Consequently, the climate is becoming increasingly competitive and margins are becoming slimmer – all in a region where businesses have been employing the same operations-driven models for decades. We are now on the verge of a major correction.
The disruptive shockwaves from digital transformation will impact all sectors across the board – from logistics to healthcare, and from manufacturing to financial services.
In the digital era, inefficiencies that had remained largely hidden are increasingly exposed. It is a sink or swims environment, and those companies that can and do integrate technology and data into their existing frameworks will emerge as the winners; those companies that can lead with strategy will be the ones that remain profitable.
But strategy requires foresight, and foresight requires the proper leveraging of data.
However, the Gulf is a region of late adopters – net importers of knowledge and services and is seeing more growth in cookie-cutter and partnership models than real, home-grown innovation.
This is the curse of the Middle East – and perhaps more significantly until this point, the curse of the oil industry.
Yet 2019 has demonstrated that the region has all the right ingredients in place to make the seismic shift from an adopter to a producer of innovation.
2020 could mark the start of a new era of entrepreneurship and start-ups emerging across the Gulf.
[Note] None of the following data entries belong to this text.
(* ===== verification/DocumentTwin.v ===== *)
(** * Documents that differ in their cached index only

    Two documents with the same frontmatter, blocks and source state stay so
    under every change a session applies, whatever their caches and generations
    are, as long as a cache is not reused after the generation counter went
    round.  [stale n] says how many edits at most lie between the cache and the
    blocks; lookups set it back. *)

From S2P Require Import Prelude Core Sequence Mark MarkOps Table Frontmatter Codec Text Block.
From S2P Require Import Document DocumentCache DocumentTree Sync Draft SessionWire Session SessionTrace.

(** ** The relation *)

(** At most [n] edits since the cached index was built. *)
Definition stale (n : nat) (d : Document) : Prop :=
  ∀ c, doc_block_index d = Some c → ∃ j, j ≤ n ∧
    match j with
    | 0 => generation d = cached_generation c ∧ cached_index c = index_of (doc_blocks d)
    | S _ => generation d = ((cached_generation c + N.of_nat j) `mod` u64_modulus)%N
    end.

Definition same_content (d d' : Document) : Prop :=
  doc_frontmatter d = doc_frontmatter d' ∧ doc_blocks d = doc_blocks d' ∧
  doc_source d = doc_source d'.

#[export] Instance same_content_equiv : Equivalence same_content.
Proof.
  split; [done|by intros d d' (?&?&?)|]. intros d d' d'' (?&?&?) (?&?&?). unfold same_content.
  split_and!; by etrans.
Qed.

Record twin (n : nat) (d d' : Document) : Prop := {
  tw_content : same_content d d';
  tw_left : stale n d;
  tw_right : stale n d';
}.

Definition room (n : nat) : Prop := (N.of_nat n < u64_modulus)%N.

Lemma room_le n m : n ≤ m → room m → room n.
Proof. unfold room. lia. Qed.

Lemma stale_mono n m d : n ≤ m → stale n d → stale m d.
Proof. intros Hle Hs c Hc. destruct (Hs c Hc) as (j & ? & ?). exists j. split; [lia|done]. Qed.
Lemma twin_mono n m d d' : n ≤ m → twin n d d' → twin m d d'.
Proof. intros Hle [? Hl Hr]. split; [done|by eapply stale_mono..]. Qed.

Lemma stale_coherent n d : room n → stale n d → coherent d.
Proof.
  intros Hn Hs c Hc Hg. destruct (Hs c Hc) as ([|j] & Hj & Hm); [by destruct Hm|].
  exfalso. rewrite <-Hg in Hm. revert Hm Hj. generalize (S j), (Nat.lt_0_succ j). clear j. intros j Hj0 Hm Hj.
  unfold room in Hn. set (g := cached_generation c) in *.
  assert (g < u64_modulus)%N as Hlt by (rewrite Hm; apply N.mod_lt; done).
  destruct (decide (g + N.of_nat j < u64_modulus)%N) as [H|H].
  - rewrite N.mod_small in Hm by done. lia.
  - rewrite <-(N.mod_unique (g + N.of_nat j) u64_modulus 1 (g + N.of_nat j - u64_modulus)) in Hm by lia. lia.
Qed.

Lemma stale_edit n f d : stale n d → stale (S n) (edit_blocks f d).
Proof.
  intros Hs c Hc. destruct (Hs c Hc) as (j & Hj & Hm). exists (S j). split; [lia|].
  unfold generation in *. cbn [ib_generation doc_indexed edit_blocks deref_mut]. unfold u64_wrapping_add.
  destruct j as [|j]; [by destruct Hm as [-> _]|].
  rewrite Hm, N.Div0.add_mod_idemp_l. f_equal. lia.
Qed.

(** ** Primitive changes *)

Lemma twin_edit n f g d d' :
  twin n d d' → (f (doc_blocks d) = g (doc_blocks d)) → twin (S n) (edit_blocks f d) (edit_blocks g d').
Proof.
  intros [(Hf & Hb & Hs) Hl Hr] E. split; [|by apply stale_edit..]. split_and!; [done| |done].
  unfold doc_blocks in *. simpl. by rewrite <-Hb, E.
Qed.
Lemma twin_source n src d d' : twin n d d' → twin n (set_source src d) (set_source src d').
Proof. intros [(Hf & Hb & Hs) Hl Hr]. by split. Qed.
Lemma twin_frontmatter n fm d d' : twin n d d' → twin n (set_frontmatter fm d) (set_frontmatter fm d').
Proof. intros [(Hf & Hb & Hs) Hl Hr]. by split. Qed.
Lemma twin_blocks n d d' : twin n d d' → doc_blocks d' = doc_blocks d.
Proof. by intros [(_ & -> & _) _ _]. Qed.
Lemma twin_doc_source n d d' : twin n d d' → doc_source d' = doc_source d.
Proof. by intros [(_ & _ & ->) _ _]. Qed.
Lemma twin_doc_frontmatter n d d' : twin n d d' → doc_frontmatter d' = doc_frontmatter d.
Proof. by intros [(-> & _ & _) _ _]. Qed.

Lemma twin_elem_dirty n e d d' : twin n d d' → twin n (mark_source_elem_dirty e d) (mark_source_elem_dirty e d').
Proof.
  intros H. unfold mark_source_elem_dirty. rewrite (twin_doc_source _ _ _ H). by apply twin_source.
Qed.

(** ** Operations that agree on twins *)

(** Both runs give the same result, and twins at most [n] edits stale. *)
Definition agree {R} (n : nat) (x x' : Document * R) : Prop :=
  ∃ d d' r, x = (d, r) ∧ x' = (d', r) ∧ twin n d d'.

Lemma agree_mono {R} n m (x x' : Document * R) : n ≤ m → agree n x x' → agree m x x'.
Proof. intros Hle (d & d' & r & -> & -> & H). exists d, d', r. eauto using twin_mono. Qed.
Lemma agree_ret {R} n d d' (r : R) : twin n d d' → agree n (d, r) (d', r).
Proof. intros H. by exists d, d', r. Qed.
Lemma agree_fst {R} n (x x' : Document * R) : agree n x x' → twin n x.1 x'.1.
Proof. by intros (d & d' & r & -> & -> & H). Qed.

(** Lookups: the same answer, and a fresh cache on both sides. *)
Lemma stale_rebuilt d : stale 0 (rebuild_block_index d).
Proof. intros c [= <-]. by exists 0. Qed.

Lemma stale_ensure d : coherent d → stale 0 (ensure_block_index d).
Proof.
  intros Hc. unfold ensure_block_index. destruct (doc_block_index d) as [c|] eqn:E; [|apply stale_rebuilt].
  case_decide as Hg; [|apply stale_rebuilt]. intros c' Hc'. rewrite E in Hc'. injection Hc' as <-.
  exists 0. split_and!; [done|done|]. by apply Hc.
Qed.

Lemma stale_find_through {K} `{Countable K} (key : BlockIndex → gmap K BlockPath) k ok d :
  coherent d → stale 0 (find_through key k ok d).1.
Proof.
  intros Hc. unfold find_through. case_match; simpl; [by apply stale_ensure|apply stale_rebuilt].
Qed.

Lemma content_cache d d' : cache_only d d' → same_content d d'.
Proof. by intros [->| ->]. Qed.

Section find.
Context {K : Type} `{Countable K} (key : BlockIndex → gmap K BlockPath) (k : K) (ok : Block → bool).

Lemma twin_find_through n d d' :
  room n → twin n d d' → agree 0 (find_through key k ok d) (find_through key k ok d').
Proof.
  intros Hn [Hc Hl Hr]. pose proof (stale_coherent _ _ Hn Hl) as Hcl.
  pose proof (stale_coherent _ _ Hn Hr) as Hcr.
  destruct (find_through_spec key k ok d Hcl) as [El _]. destruct (find_through_spec key k ok d' Hcr) as [Er _].
  pose proof (stale_find_through key k ok d Hcl) as Sl. pose proof (stale_find_through key k ok d' Hcr) as Sr.
  pose proof (content_cache _ _ (cache_only_find_through key k ok d)) as Cl.
  pose proof (content_cache _ _ (cache_only_find_through key k ok d')) as Cr.
  destruct (find_through key k ok d) as [d1 r], (find_through key k ok d') as [d1' r']. simpl in *.
  exists d1, d1', r. split_and!; [done| |].
  - rewrite El, Er. by destruct Hc as (_ & -> & _).
  - split; [|done..]. etrans; [symmetry; exact Cl|]. etrans; [exact Hc|exact Cr].
Qed.
End find.

Lemma twin_find n e d d' : room n → twin n d d' → agree 0 (find_block e d) (find_block e d').
Proof. apply twin_find_through. Qed.
Lemma twin_find_id n e d d' : room n → twin n d d' → agree 0 (find_block_by_id e d) (find_block_by_id e d').
Proof. apply twin_find_through. Qed.

Lemma ensure_index d : coherent d → cached_index <$> doc_block_index (ensure_block_index d) = Some (index_of (doc_blocks d)).
Proof. intros Hc. by destruct (ensure_fresh d Hc) as (g & -> & _). Qed.

Lemma twin_parent n e d d' : room n → twin n d d' → agree 0 (block_parent e d) (block_parent e d').
Proof.
  intros Hn [Hc Hl Hr]. pose proof (stale_coherent _ _ Hn Hl) as Hcl. pose proof (stale_coherent _ _ Hn Hr) as Hcr.
  pose proof (ensure_index d Hcl) as El. pose proof (ensure_index d' Hcr) as Er.
  unfold block_parent. do 3 eexists. split_and!; [done| |split].
  - f_equal. destruct (doc_block_index (ensure_block_index d)) as [c|], (doc_block_index (ensure_block_index d')) as [c'|];
      simplify_eq/=. rewrite El, Er. by destruct Hc as (_ & -> & _).
  - etrans; [symmetry; apply content_cache, cache_only_ensure|].
    etrans; [exact Hc|apply content_cache, cache_only_ensure].
  - by apply stale_ensure.
  - by apply stale_ensure.
Qed.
For this to happen a major cultural and societal shift needs to take place across the region from the grassroots – and it is.
Across the region, Initiatives such as volunteer-led communities of free programming workshops for children are gaining popularity and holding workshops from Dubai to Saudi Arabia. Parents are understanding the need for their children to be equipped with the skillsets of tomorrow.
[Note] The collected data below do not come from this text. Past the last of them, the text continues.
(** The whole exchange, from the committed operations to the receiver's state. *)
Lemma pull_trace s l s' r limits :
  clock_ok s → in_step s r → local_trace s l s' →
  Forall (λ x : Envelope * Operation, below_max graphemes x.1) l →
  Forall (λ x : Envelope * Operation, decode (sop_payload x.2) = inr x.1) l →
  ∃ m, encode_changes_since (session_state_vector r) (s_sync s') = inr m ∧
    (validate_changes m limits 0 = None →
     ∃ r', apply_remote inc graphemes decode m limits r =
         (r', inr (mkSessionResult (sop_id <$> l.*2) [])) ∧
       in_step s' r' ∧ (s_peer s ≠ s_peer r → in_step r s → in_step r' s') ∧
       ops (s_sync r') = logged l ∪ ops (s_sync r) ∧
       s_document r' = fold_left (λ d env, apply_envelope env d) l.*1 (s_document r)).
Proof.
  intros Hc Hst Htr Hb Hdec. pose proof (trace_commits _ _ _ _ _ _ Htr Hc Hb) as Hcm.
  exists (mkChanges (session_state_vector r) l.*2). split; [by apply (delta_is_trace s)|]. intros Hval.
  destruct (integrate_trace s l s' Htr r [] Hc Hb Hst) as (r' & E & Hst' & Hback & Hdoc & Hops);
    [by intros i ?%elem_of_nil|].
  exists r'. split_and!; [|done|done| |done].
  - unfold apply_remote, sync_pending_count.
    rewrite (st_buffer _ _ Hst), map_size_empty, (deferred_count_empty r (st_waiting _ _ Hst)).
    cbn [Nat.add msg_ops]. rewrite Hval.
    rewrite (trace_prepared s l s' r) by (done || eauto using st_unit, pull_unknown).
    rewrite E. by rewrite drain_deferred_empty by apply (st_waiting _ _ Hst').
  - rewrite Hops. apply insert_all_logged.
    destruct (committed_sorted (s_peer s) _ _ _ (cm_tiles _ _ _ _ Hcm) (cm_ids _ _ _ _ Hcm)) as [Hs _].
    { eapply Forall_impl; [apply (cm_range _ _ _ _ Hcm)|]. by intros ? [? _]. }
    apply (sorted_NoDup (λ x, counter x.1)) in Hs. apply (NoDup_fmap_1 counter).
    rewrite <-!list_fmap_compose in *. exact Hs.
Qed.
End pull.
Definition exec (a : Action) (d : Disk) : Disk :=
  match a with
  | CreateDir Root => d
  | CreateDir Ops => mkDisk (disk_root d) (Some (default ∅ (disk_ops d))) (disk_archive d)
  | CreateDir Archive => mkDisk (disk_root d) (disk_ops d) (Some (default ∅ (disk_archive d)))
  | WriteFile dir name b => alter_dir dir <[name := b]> d
  | Rename dir name dir' name' =>
    match read_file dir name d with
    | Some b => alter_dir dir' <[name' := b]> (alter_dir dir (delete name) d)
    | None => d
    end
  end.
Definition exec_all (l : list Action) (d : Disk) : Disk := fold_left (λ d a, exec a d) l d.

(** What a crash during an action can leave behind. *)
Inductive torn : Action → Disk → Disk → Prop :=
  | torn_none a d : torn a d d
  | torn_write dir name b junk d :
      torn (WriteFile dir name b) d (alter_dir dir <[name := junk]> d).

(** The disks a crash can leave behind a program. *)
Inductive crash : list Action → Disk → Disk → Prop :=
  | crash_here l d : crash l d d
  | crash_inside a l d d' : torn a d d' → crash (a :: l) d d'
  | crash_later a l d d' : crash l (exec a d) d' → crash (a :: l) d d'.

(** ** Programs *)

Inductive StorageError :=
  | Corrupt (reason : string)
  | CorruptOperationSegment (name reason : string)
  | Missing
  | StorageReinitializeRequired (found : option N) (expected : N).

(** A program reads the disk, performs actions and may fail. *)
Definition Prog (A : Type) : Type := Disk → list Action * (StorageError + A).
#[export] Instance Prog_ret : MRet Prog := λ A x d, ([], inr x).
#[export] Instance Prog_bind : MBind Prog := λ A B f m d,
  match m d with
  | (l, inl e) => (l, inl e)
  | (l, inr x) => let '(l', r) := f x (exec_all l d) in (l ++ l', r)
  end.
Definition perform (a : Action) : Prog unit := λ d, ([a], inr tt).
Definition look {A} (f : Disk → A) : Prog A := λ d, ([], inr (f d)).
Definition attempt {A} (f : Disk → StorageError + A) : Prog A := λ d, ([], f d).
Definition fail {A} (e : StorageError) : Prog A := λ d, ([], inl e).

(** [for x in l { s = f(s, x)?; }]. *)
Fixpoint prog_fold {A S} (f : S → A → Prog S) (l : list A) (s : S) : Prog S :=
  match l with
  | [] => mret s
  | x :: l => s ← f s x; prog_fold f l s
  end.

(** ** Little-endian integers *)

(** [to_le_bytes] of an integer of [n] bytes. *)
Fixpoint to_le_bytes (n : nat) (v : N) : bytes :=
  match n with
  | 0 => []
  | S n => default Byte.x00 (Byte.of_N (v `mod` 256)) :: to_le_bytes n (v `div` 256)
  end.
Fixpoint from_le_bytes (b : bytes) : N :=
  match b with
  | [] => 0
  | x :: b => (Byte.to_N x + 256 * from_le_bytes b)%N
  end.
(* ===== verification/MatchProps.v ===== *)
(** * Properties of the matching of blocks

    The greedy loop of [match_blocks] chooses a matching: no block is used
    twice, every block is accounted for, and a pair that was good enough but was
    not chosen lost to one at least as good.  The score is at most 10000, the
    similarity of two fingerprints is the quotient of the sizes of intersection
    and union, and a file that did not change maps to itself. *)

From S2P Require Import Prelude Core Sequence Mark Table Frontmatter Codec Text Block Document Draft Storage.
From S2P Require Import DocumentCache DocumentTree Match.

(** ** Similarity *)

Lemma u32_small n : (n < u32_modulus)%N → u32 n = n.
Proof. apply N.mod_small. Qed.

(** The recursion of [count_common]. *)
Lemma count_common_eq a b i u :
  count_common a b i u =
    match a, b with
    | [], _ => (i, u32 (u + u32 (N.of_nat (length b))))
    | _, [] => (i, u32 (u + u32 (N.of_nat (length a))))
    | x :: a', y :: b' =>
      match N.compare x y with
      | Eq => count_common a' b' (u32 (i + 1)) (u32 (u + 1))
      | Lt => count_common a' b i (u32 (u + 1))
      | Gt => count_common a b' i (u32 (u + 1))
      end
    end%N.
Proof. destruct a as [|x a]; [done|]. by destruct b. Qed.

#[local] Arguments count_common : simpl never.

(** Induction along the loop. *)
Lemma count_ind (P : list N → list N → Prop) :
  (∀ b, P [] b) → (∀ x a, P (x :: a) []) →
  (∀ x a y b, (x = y → P a b) → ((x < y)%N → P a (y :: b)) → ((y < x)%N → P (x :: a) b) → P (x :: a) (y :: b)) →
  ∀ a b, P a b.
Proof.
  intros Hn Hc Hs. induction a as [|x a IHa]; [done|]. induction b as [|y b IHb]; [done|]. apply Hs; auto.
Qed.

Ltac count_induction a b := pattern a, b; apply count_ind; clear a b; [intros b|intros x a|intros x a y b He Hl Hg].

(** The counters in a run without overflow. *)
Lemma count_bounds a b i u :
  (i ≤ u)%N → (u + N.of_nat (length a + length b) < u32_modulus)%N →
  ((count_common a b i u).1 ≤ (count_common a b i u).2)%N.
Proof.
  revert i u. count_induction a b; intros i u Hi Hu; rewrite count_common_eq; simpl in *.
  - rewrite !u32_small by (rewrite ?u32_small; lia). lia.
  - rewrite !u32_small by (rewrite ?u32_small; lia). lia.
  - destruct (N.compare_spec x y); rewrite !u32_small by lia; [apply He|apply Hl|apply Hg]; simpl; done || lia.
Qed.

Abbreviation tokens a := (list_to_set (C := gset N) a).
This growing interest is being driven by the region’s governments, who are leading by example. Bahrain is currently undergoing a government-wide shift to the cloud and is working closely with global tech giants like Amazon Web Services to provide citizens with the training they need for the data-based jobs of today.
Enabler and regulator
Furthermore, governments are increasingly understanding the role that they need to play: that of enablers and regulators rather than subsidizers and operators. They are recognizing that consumers want fast, easy transactions, and visibility data across all sources.
Take Bahrain, where a government-led open banking mandate came into force in June. The kingdom’s banking sector has been given the catalyst it needs to start tapping into and leveraging the data available to it. This is giving rise to the emergence of innovative fintech (like the region’s first open banking platform, Tarabut Gateway), which are working closely with regional financial institutions to help them implement and roll out the required technologies.
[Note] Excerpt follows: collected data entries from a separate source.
(** What a recognised construct says about its lines. *)
Lemma recognise_spec line tail :
  match recognise line tail with
  | AtFence _ _ | AtRaw => True
  | AtQuote => starts_with_char c_greater (trim line) = true
  | AtTable _ header rest =>
    rest `suffix_of` tail ∧ length header + weight rest ≤ byte_len line + 1 + weight tail
  | AtHeading _ title rest => rest `suffix_of` tail ∧ byte_len title ≤ byte_len line ∧
      weight rest ≤ weight tail
  | AtList => is_list_start (trim line) = true
  | AtParagraph => blank_line line = false → ends_paragraph line = false
  end.
Proof.
  unfold recognise. pose proof (byte_len_trim line).
  destruct (parse_fence_open (trim line)) as [[style info]|] eqn:Ef; [done|].
  destruct (starts_with_char c_greater (trim line)) eqn:Eq; [done|].
  destruct (starts_with colons (trim line)) eqn:Er; [done|].
  destruct (table_start line tail) as [[[cols header] rest]|] eqn:Et.
  { destruct tail as [|next tail]; [done|]. simpl in Et. apply bind_Some in Et as (cs & _ & Et).
    apply bind_Some in Et as (h & Hh & Et). case_decide; [|done]. injection Et as <- <- <-.
    apply parse_table_cells_length in Hh. rewrite weight_cons. split; [by apply suffix_cons_r|lia]. }
  destruct (parse_atx_heading (trim line)) as [[level title]|] eqn:Ea.
  { apply atx_title_size in Ea. split_and!; [done|lia|lia]. }
  destruct (is_list_start (trim line)) eqn:El; [done|].
  assert (Hp : blank_line line = false → ends_paragraph line = false).
  { unfold blank_line, ends_paragraph. intros ->. by rewrite Ef, Eq, Er, Ea, El. }
  destruct tail as [|next tail]; [done|]. destruct (parse_setext_underline (trim next)); [|done].
  rewrite weight_cons. split_and!; [by apply suffix_cons_r|done|lia].
Qed.

(** What the parser of quoted lines must satisfy, on lines below a size. *)
Definition nested_ok (size : nat) (nested : list ustring → N → option (list Block * N)) : Prop :=
  ∀ lines c, line_size lines < size → (c + N.of_nat (weight lines) ≤ u64_max)%N →
  ∃ children c', nested lines c = Some (children, c') ∧ blocks_ok c c' children ∧
    (c ≤ c' ≤ c + N.of_nat (weight lines))%N.

Lemma paragraph_first line tail : ends_paragraph line = false →
  (paragraph_run (line :: tail)).1 ≠ [] ∧ (paragraph_run (line :: tail)).2 `suffix_of` tail.
Proof.
  intros H. simpl. rewrite H. simpl. split; [done|]. eapply suffix_of_parts, paragraph_run_parts.
Qed.

Lemma weight_suffix a b : a `suffix_of` b → weight a ≤ weight b.
Proof. intros [k ->]. rewrite weight_app. lia. Qed.

(** A block that only draws its own id. *)
Lemma leaf_ok c k : kind_wf k → (c < u64_max)%N →
  blocks_ok c (c + 1) [block_new k (mkOpId c 0)].
Proof. intros Hk Hc. apply block_ok_new; [done|]. split; simpl; [done|lia]. Qed.

Lemma suffix_strict {A} (x : A) l k : l `suffix_of` x :: k → length l < length (x :: k) → l `suffix_of` k.
Proof.
  intros [[|y p] Hp] Hl; simpl in *; [by subst; simpl in Hl; lia|]. injection Hp as <- ->. by exists p.
Qed.

(** The result of [build] on the lines [line :: tail]. *)
Definition built (c : N) (line : ustring) (tail : list ustring)
    (r : option (Block * list ustring * N)) : Prop :=
  ∃ b rest c', r = Some (b, rest, c') ∧ rest `suffix_of` tail ∧ blocks_ok c c' [b] ∧ (c ≤ c')%N ∧
    (c' + N.of_nat (weight rest) ≤ c + N.of_nat (weight (line :: tail)))%N.

Lemma built_leaf c line tail k rest :
  kind_wf k → rest `suffix_of` tail → (c < u64_max)%N →
  built c line tail (Some (block_new k (mkOpId c 0), rest, (c + 1)%N)).
Proof.
  intros Hk Hs Hc. eexists _, _, _. split; [done|]. pose proof (weight_suffix _ _ Hs).
  rewrite weight_cons. split_and!; [done|by apply leaf_ok|lia|lia].
Qed.

Lemma built_text c line tail kind md rest :
  (∀ text, sequence_inv text → kind_wf (kind text)) → rest `suffix_of` tail →
  (c + N.of_nat (byte_len md + 1) ≤ u64_max)%N →
  byte_len md + 1 + weight rest ≤ weight (line :: tail) →
  built c line tail
    (let '(elem, c) := next_op_id c in
     let '(block, c) := parse_text_block graphemes kind md elem c in Some (block, rest, c)).
Proof.
  intros Hk Hs Hc Hw. destruct (next_op_id c) as [elem c1] eqn:Hn.
  pose proof (text_block_ok kind md c elem c1 Hn Hk ltac:(lia)) as H.
  destruct (parse_text_block _ _ _ _ _) as [block c2]. destruct H as [Hb Hc2].
  exists block, rest, c2. split_and!; [done..|lia|lia].
Qed.

Lemma build_ok nested line tail c :
  blank_line line = false → (c + N.of_nat (weight (line :: tail)) ≤ u64_max)%N →
  nested_ok (line_size (line :: tail)) nested →
  built c line tail
    (build sequence_incremental graphemes nested (recognise line tail) line tail c).
Proof.
  intros Hb Hc Hn. pose proof (recognise_spec line tail) as Hr. pose proof Hc as Hc'. rewrite weight_cons in Hc'.
  destruct (recognise line tail) as [style info| | |columns header rest|level title rest| |]; unfold build.
  - pose proof (fence_lines_suffix style tail). destruct (fence_lines style tail) as [contents rest].
    rewrite next_op_id_spec by lia. by apply built_leaf; [..|lia].
  - destruct (quote_run_spec (line :: tail)) as (Hs & Hsz & Hw).
    assert (Hq : (quote_run (line :: tail)).2 `suffix_of` tail ∧ 0 < length (quote_run (line :: tail)).1).
    { cbn [quote_run]. rewrite Hr. simpl. split; [|lia]. by destruct (quote_run_spec tail). }
    destruct (quote_run (line :: tail)) as [quoted rest]. simpl in Hs, Hsz, Hw, Hq. destruct Hq as [Hq Hpos].
    destruct (Hn quoted c) as (children & c1 & -> & Hch & Hc1); [lia|lia|].
    cbn [mbind option_bind]. rewrite next_op_id_spec by lia. eexists _, _, _. split; [done|].
    split_and!; [done| |lia|rewrite weight_cons in *; lia].
    apply block_ok_new; [by eapply child_sequence_of|]. split; simpl; [done|lia].
  - pose proof (suffix_of_parts _ _ _ (raw_run_parts tail)) as Hs. destruct (raw_run tail) as [raw rest].
    rewrite next_op_id_spec by lia. by apply built_leaf; [..|lia].
  - destruct Hr as [Hs Hw]. destruct (table_run_suffix rest) as [Hs' Hw'].
    destruct (table_run rest) as [rows rest']. simpl in *.
    pose proof (table_block_ok columns header rows c ltac:(lia)) as Ht.
    destruct (table_block _ _ _ _ _) as [b c1]. destruct Ht as [Ht Hc1].
    exists b, rest', c1. split_and!; [done|by etrans|done|lia|rewrite weight_cons; lia].
  - destruct Hr as (Hs & Ht & Hw). apply built_text; [done|done|lia|rewrite weight_cons; lia].
  - destruct (proj1 (lists_total (list_fuel (line :: tail))) (line :: tail) c (indent_of line))
      as (b & rest & c1 & -> & Hs & Hl & Hok & Hc1 & Hw); [unfold list_fuel; lia| |done|].
    { exists line, tail. split_and!; try done. by apply marker_of_style. }
    exists b, rest, c1. split_and!; try done. by apply suffix_strict with line.
  - destruct (paragraph_first line tail (Hr Hb)) as [Hne Hs].
    pose proof (paragraph_run_parts (line :: tail)) as Hp.
    destruct (paragraph_run (line :: tail)) as [para rest]. simpl in *.
    pose proof (byte_len_join para Hne) as Hj. pose proof (para_weight_le para).
    apply (f_equal weight) in Hp. rewrite weight_app, weight_cons in Hp.
    apply built_text; [done|done|lia|rewrite weight_cons; lia].
Qed.

(** ** Blocks *)

(** Spans lie one behind the other between two lines. *)
Fixpoint spans_ok (lo hi : nat) (spans : list (BlockId * nat * nat)) : Prop :=
  match spans with
  | [] => lo ≤ hi
  | (_, a, b) :: spans => lo ≤ a ∧ a < b ∧ spans_ok b hi spans
  end.

Lemma spans_ok_lower lo lo' hi spans : spans_ok lo hi spans → lo' ≤ lo → spans_ok lo' hi spans.
Proof. destruct spans as [|[[id a] b] spans]; simpl; [lia|]. intros (? & ? & ?) ?. split_and!; [lia|done..]. Qed.

Lemma parse_blocks_total fuel lines index c :
  line_size lines < fuel → (c + N.of_nat (weight lines) ≤ u64_max)%N →
  ∃ blocks spans c',
    parse_blocks sequence_incremental graphemes fuel lines index c = Some (blocks, spans, c') ∧
    blocks_ok c c' blocks ∧ (c ≤ c' ≤ c + N.of_nat (weight lines))%N ∧
    spans.*1.*1 = blk_id <$> blocks ∧ spans_ok index (index + length lines) spans.
Proof.
  revert lines index c. induction fuel as [|fuel IH]; intros lines index c Hf Hc; [lia|].
  destruct lines as [|line tail]; cbn [parse_blocks].
  { exists [], [], c. split_and!; [done|apply blocks_ok_nil|lia|lia|done|simpl; lia]. }
  assert (Ht : line_size tail < line_size (line :: tail)) by (unfold line_size; csimpl; lia).
  destruct (blank_line line) eqn:Hb.
  { rewrite weight_cons in Hc. destruct (IH tail (S index) c) as (bs & spans & c' & -> & Hok & Hc' & Hid & Hs); [lia|lia|].
    exists bs, spans, c'. rewrite weight_cons. split_and!; [done..|lia|lia|done|].
    simpl length. rewrite <-Nat.add_succ_comm. eapply spans_ok_lower; [done|lia]. }
  set (nested := λ quote_lines counter, _).
  destruct (build_ok nested line tail c Hb Hc) as (b & rest & c1 & -> & Hs & Hok & Hc1 & Hw).
  { intros ls c2 Hl Hc2. unfold nested. destruct (IH ls 0 c2) as (bs & spans & c3 & -> & Hbs & Hc3 & _); [lia|done|].
    exists bs, c3. split_and!; [done|done|lia|lia]. }
  cbn [mbind option_bind]. pose proof (suffix_length _ _ Hs) as Hl.
  destruct (IH rest (index + (length (line :: tail) - length rest)) c1)
    as (bs & spans & c' & -> & Hbs & Hc' & Hid & Hspans); [|lia|].
  { pose proof (line_size_suffix rest (line :: tail) ltac:(by apply suffix_cons_r) ltac:(simpl; lia)). lia. }
  eexists _, _, _. split; [done|]. split_and!; [|lia|lia|simpl; by f_equal|].
  - destruct Hok as [Hb1 Hd1], Hbs as [Hb2 Hd2]. split; [by apply (Forall_app_2 _ [b])|].
    simpl. eapply drawn_cons; [|done|lia]. destruct Hd1 as [Hd1 _]. by apply Forall_inv in Hd1.
  - cbn [spans_ok]. split_and!; [lia|simpl; lia|].
    replace (index + length (line :: tail)) with (index + (length (line :: tail) - length rest) + length rest)
      by (simpl; lia). done.
Qed.
End parser.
In this way, fintech is proving a powerful force in transforming the customer experience and is working to pose a direct challenge to often outdated business practices. But digital transformation is not limited to the banking and financial services sector. If we are to see real change in 2020, companies in all sectors will need to reinvent themselves, breaking away from traditional linear models of business, and leveraging the data points available to them.
Of particular interest has been our own regional ‘birth of platforms’ – platform-based businesses, a new paradigm, where the businesses, consumers, and third-party users can all benefit simultaneously. We are seeing forward-thinking start-ups emerge.
Just as Airbnb, Youtube, and Amazon have disrupted different industries via their various platforms, it is new businesses like these that will also have a significant impact in our region where a growing number of inventory heavy businesses continue to be built year after year.
Cookie cut models cannot thrive in the Middle East, which has such a unique and diverse set of needs. A localized, data-driven, and consumer-centric approach is required here to succeed.
It is time for us to see more new and genuinely innovative, consumer-centric platforms spring up across the region. These are still slim-pickings by global standards, but the Gulf is buzzing with potential.
The talent is there, the opportunity is there and most importantly, government and citizens alike are starting to demonstrate an understanding of the paradigm shift and acting accordingly. Will 2020 mark the beginning of the end of the curse of the oil industry? The data certainly suggests that it will.